Budget Limiting - TrueFoundry Docs

Budget limiting helps you control spending on LLM workloads by setting cost boundaries per team, user, model, or virtual account. You can automatically block requests when limits are exceeded, or run in audit mode to monitor spending before enforcing hard limits.

How Budget Limiting Works

Budget limiting consists of an ordered list of rules. Each rule defines which requests it applies to and how much they can spend. When a request comes in, the gateway evaluates it against the rules from top to bottom. Two things happen during evaluation:

Budget tracking for all matching rules. If a request matches multiple rules, the cost is counted against every matching rule.
The first matching rule controls allow/block. The first rule whose conditions match the request decides whether it goes through or is rejected.

Key distinction: The allow/block decision comes from the first matching rule, but budget tracking happens for every matching rule. This is what makes layered budget controls possible.

Why Rule Order Matters

Because the first matching rule controls the allow/block decision, the order of rules determines priority. Place higher-priority rules (overrides, exceptions) above lower-priority rules (general defaults). Example: You want every developer to have a $10/day budget, but the ML team should get $100/day. Place the ML team rule above the default rule. When an ML engineer makes a request, the $100 limit applies (first match). When any other developer makes a request, the $10 limit applies. In both cases, the cost is tracked against all matching rules.

Setting Up Budget Rules

To configure budget limiting, navigate to AI Gateway → Policies → Budget Limiting in the TrueFoundry dashboard. Click Add New Budget Limiting Rule to create a rule. The form has the following fields:

Add New Budget Limiting Rule in AI Gateway

Rule ID

A unique identifier for the rule. This is used in logs, metrics, and API responses to identify which rule acted on a request. Choose a descriptive name like per-user-daily or ml-team-budget.

When Request Comes To (Filters)

Defines which requests this rule applies to. You can filter by one or more of the following. All selected filters use AND logic — a request must match all filters to be matched by the rule.

Filter	Description	Example
Subjects	Users, teams, or virtual accounts	`user:alice@example.com`, `team:engineering`, `virtualaccount:acct_123`
Models	Specific model names	`openai-main/gpt-4`, `anthropic-main/claude-3`
Metadata	Custom key-value pairs sent via the `X-TFY-METADATA` header	`environment: production`, `project_id: proj-123`

Use the + Add Filters button to add models or metadata filters alongside subjects.

If you leave all filters empty (no subjects, no models, no metadata), the rule matches every request. This is useful for setting default budgets that apply to everyone.

Budget

Set the spending limit and time period:

Budget ($): The dollar amount for the budget limit.
Limit Unit: The time period over which the budget applies.

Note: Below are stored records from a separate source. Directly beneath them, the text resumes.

Lemma has_key_keys k ps : has_key k ps = existsb (String.eqb k) (keys ps).
Proof. induction ps as [|[k' v'] ps IH]; simpl; [done|]. by rewrite IH. Qed.

Lemma forallb_keys_insert (P : string -> bool) n k v ps :
  forallb P (keys (insert_index n k v ps)) = P k && forallb P (keys ps).
Proof.
  induction ps as [|[k' v'] ps IH]; simpl; [done|].
  destruct (array_index k') as [m|]; [|done].
  destruct (m <? n)%N; [|done]. simpl. rewrite IH.
  destruct (P k), (P k'); done.
Qed.

Lemma existsb_keys_insert (P : string -> bool) n k v ps :
  existsb P (keys (insert_index n k v ps)) = P k || existsb P (keys ps).
Proof.
  induction ps as [|[k' v'] ps IH]; simpl; [done|].
  destruct (array_index k') as [m|]; [|done].
  destruct (m <? n)%N; [|done]. simpl. rewrite IH.
  destruct (P k), (P k'); done.
Qed.

Lemma forallb_insert (Q : string * json -> bool) n k v ps :
  forallb Q (insert_index n k v ps) = Q (k, v) && forallb Q ps.
Proof.
  induction ps as [|[k' v'] ps IH]; simpl; [done|].
  destruct (array_index k') as [m|]; [|done].
  destruct (m <? n)%N; [|done]. simpl. rewrite IH.
  destruct (Q (k, v)), (Q (k', v')); done.
Qed.

Lemma key_before_trans_index k k' n m ks :
  array_index k = Some n -> array_index k' = Some m -> (n < m)%N ->
  forallb (key_before k') ks = true -> forallb (key_before k) ks = true.
Proof.
  intros Hk Hk' Hlt. induction ks as [|k2 ks IH]; simpl; [done|].
  intros [H2 Hks]%andb_true_iff. rewrite (IH Hks), andb_true_r.
  unfold key_before in *. rewrite Hk. rewrite Hk' in H2.
  destruct (array_index k2) as [m2|]; [|done].
  apply N.ltb_lt in H2. apply N.ltb_lt. lia.
Qed.

Lemma key_before_after_name k k' n ks :
  array_index k = Some n -> array_index k' = None ->
  forallb (key_before k') ks = true -> forallb (key_before k) ks = true.
Proof.
  intros Hk Hk'. induction ks as [|k2 ks IH]; simpl; [done|].
  intros [H2 Hks]%andb_true_iff. rewrite (IH Hks), andb_true_r.
  unfold key_before in *. rewrite Hk' in H2.
  by destruct (array_index k2).
Qed.

Lemma insert_index_ordered n k v ps :
  array_index k = Some n -> has_key k ps = false ->
  keys_ordered (keys ps) = true ->
  keys_ordered (keys (insert_index n k v ps)) = true.
Proof.
  intros Hk. induction ps as [|[k' v'] ps IH]; [done|].
  cbn [has_key keys map fst keys_ordered insert_index].
  intros [Hne Hfresh]%orb_false_iff [[Hbef Hnd]%andb_true_iff Hord]%andb_true_iff.
  fold (keys ps) in *.
  destruct (array_index k') as [m|] eqn:Hk'.
  - destruct (N.ltb_spec m n) as [Hlt|Hge].
    + cbn [keys map fst keys_ordered]. fold (keys (insert_index n k v ps)).
      rewrite forallb_keys_insert, existsb_keys_insert, Hbef, (IH Hfresh Hord).
      rewrite String.eqb_sym, Hne. simpl. rewrite andb_true_r in *.
      rewrite Hnd, andb_true_r. unfold key_before. rewrite Hk, Hk'.
      by apply N.ltb_lt in Hlt as ->.
    + assert (n < m)%N as Hlt.
      { destruct (N.eq_dec n m) as [->|]; [|lia].
        rewrite (array_index_inj k k' m Hk Hk'), String.eqb_refl in Hne. done. }
      cbn [keys map fst keys_ordered forallb existsb]. fold (keys ps).
      rewrite Hbef, Hnd, Hord, Hne, <- has_key_keys, Hfresh.
      rewrite (key_before_trans_index k k' n m _ Hk Hk' Hlt Hbef).
      unfold key_before. rewrite Hk, Hk'. by apply N.ltb_lt in Hlt as ->.
  - cbn [keys map fst keys_ordered forallb existsb]. fold (keys ps).
    rewrite Hbef, Hnd, Hord, Hne, <- has_key_keys, Hfresh.
    rewrite (key_before_after_name k k' n _ Hk Hk' Hbef).
    unfold key_before. by rewrite Hk'.
Qed.

Lemma keys_ordered_snoc ks k :
  keys_ordered ks = true -> array_index k = None ->
  existsb (String.eqb k) ks = false ->
  keys_ordered (ks ++ [k]) = true.
Proof.
  intros Hord Hk. induction ks as [|k' ks IH]; simpl; [done|].
  simpl in Hord. apply andb_true_iff in Hord as [[Hbef Hnd]%andb_true_iff Hord].
  intros [Hne Hfresh]%orb_false_iff.
  rewrite forallb_app, existsb_app, Hbef, (IH Hord Hfresh). simpl.
  apply negb_true_iff in Hnd. rewrite Hnd, String.eqb_sym, Hne. simpl.
  unfold key_before. by rewrite Hk.
Qed.

Lemma obj_set_ordered ps k v :
  keys_ordered (keys ps) = true -> keys_ordered (keys (obj_set ps (k, v))) = true.
Proof.
  intros Hord. unfold obj_set.
  destruct (has_key k ps) eqn:Hhas.
  - by rewrite keys_update.
  - destruct (array_index k) as [n|] eqn:Hk.
    + by apply insert_index_ordered.
    + unfold keys. rewrite map_app. apply keys_ordered_snoc; try done.
      by rewrite <- has_key_keys.
Qed.

Lemma forallb_obj_update (Q : string * json -> bool) k v ps :
  forallb Q ps = true -> Q (k, v) = true -> forallb Q (obj_update k v ps) = true.
Proof.
  intros Hps Hkv. induction ps as [|[k' v'] ps IH]; simpl; [done|].
  simpl in Hps. apply andb_true_iff in Hps as [Hp Hps].
  destruct (String.eqb k k') eqn:E; simpl.
  - apply String.eqb_eq in E as <-. by rewrite Hkv.
  - by rewrite Hp, IH.
Qed.

Lemma obj_set_entries (Q : string * json -> bool) ps k v :
  forallb Q ps = true -> Q (k, v) = true -> forallb Q (obj_set ps (k, v)) = true.
Proof.
  intros Hps Hkv. unfold obj_set.
  destruct (has_key k ps); [by apply forallb_obj_update|].
  destruct (array_index k) as [n|].
  - by rewrite forallb_insert, Hkv.
  - rewrite forallb_app, Hps. simpl. by rewrite Hkv.
Qed.

Lemma build_object_canonical ms :
  forallb entry_ok ms = true -> canonical (JObj (build_object ms)) = true.
Proof.
  intros Hms. unfold build_object.
  assert (forall acc,
    forallb entry_ok acc = true -> keys_ordered (keys acc) = true ->
    forallb entry_ok (fold_left obj_set ms acc) = true /\
    keys_ordered (keys (fold_left obj_set ms acc)) = true) as H.
  { induction ms as [|[k v] ms IH]; intros acc Hacc Hord; cbn [fold_left]; [done|].
    simpl in Hms. apply andb_true_iff in Hms as [Hkv Hms].
    apply (IH Hms); [by apply obj_set_entries|by apply obj_set_ordered]. }
  destruct (H [] eq_refl eq_refl) as [H1 H2].
  cbn [canonical]. fold entry_ok. unfold entry_ok in *. by rewrite H1, H2.
Qed.
End KeyOrder.

(** ** The parser's values *)

Ltac canonical_facts :=
  repeat match goal with
    | H : Parsed _ _ = Parsed _ _ |- _ => injection H as <- <-
    | IH : yields ?p _, H : ?p _ = Parsed _ _ |- _ => apply IH in H
    | H : parse_chars _ = Parsed _ _ |- _ => apply parse_chars_ascii_only in H
    | H : parse_number _ = Parsed _ _ |- _ => apply parse_number_safe in H
    end.

Lemma parser_canonical fuel :
  yields (parse_value fuel) canonical /\
  yields (parse_elements fuel) (forallb canonical) /\
  yields (parse_members fuel) (forallb entry_ok).
Proof.
  induction fuel as [|fuel (IHv & IHe & IHm)]; [by repeat split|].
  repeat split; intros s a r H.
  - cbn [parse_value] in H.
    repeat split_match H; canonical_facts; try done.
    by apply build_object_canonical.
  - cbn [parse_elements] in H.
    repeat split_match H; canonical_facts; cbn [forallb];
      repeat match goal with Hc : _ = true |- _ => rewrite Hc end; try done.
  - cbn [parse_members] in H.
    repeat split_match H; cbv zeta in H; canonical_facts;
      cbn [forallb]; unfold entry_ok in *; simpl fst; simpl snd;
      repeat match goal with Hc : _ = true |- _ => rewrite Hc end; done.
Qed.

Choose from:
- Cost per day — resets at UTC midnight
- Cost per week — resets on Monday at UTC midnight
- Cost per month — resets on the 1st of each month at UTC midnight

Budget tracking starts from rule creation, not from the beginning of the period.When you create a budget rule, the usage counter starts at $0 from that moment — regardless of how much was spent earlier in the current day, week, or month. Prior spending is not retroactively counted.Example: You create a $1,000/month rule for a developer on January 15th. Even if that developer already spent $1,000 between January 1st and 14th, the budget will show $0 used on the 15th. Only costs incurred after the rule was created count toward the budget.This means you should not compare your overall monthly spend (from analytics or billing) against a budget rule that was created mid-period. The budget rule’s usage will always be lower because it only tracks costs from its creation date onward. After the first full period resets (e.g., the 1st of the next month for monthly budgets), the budget will track the complete period as expected.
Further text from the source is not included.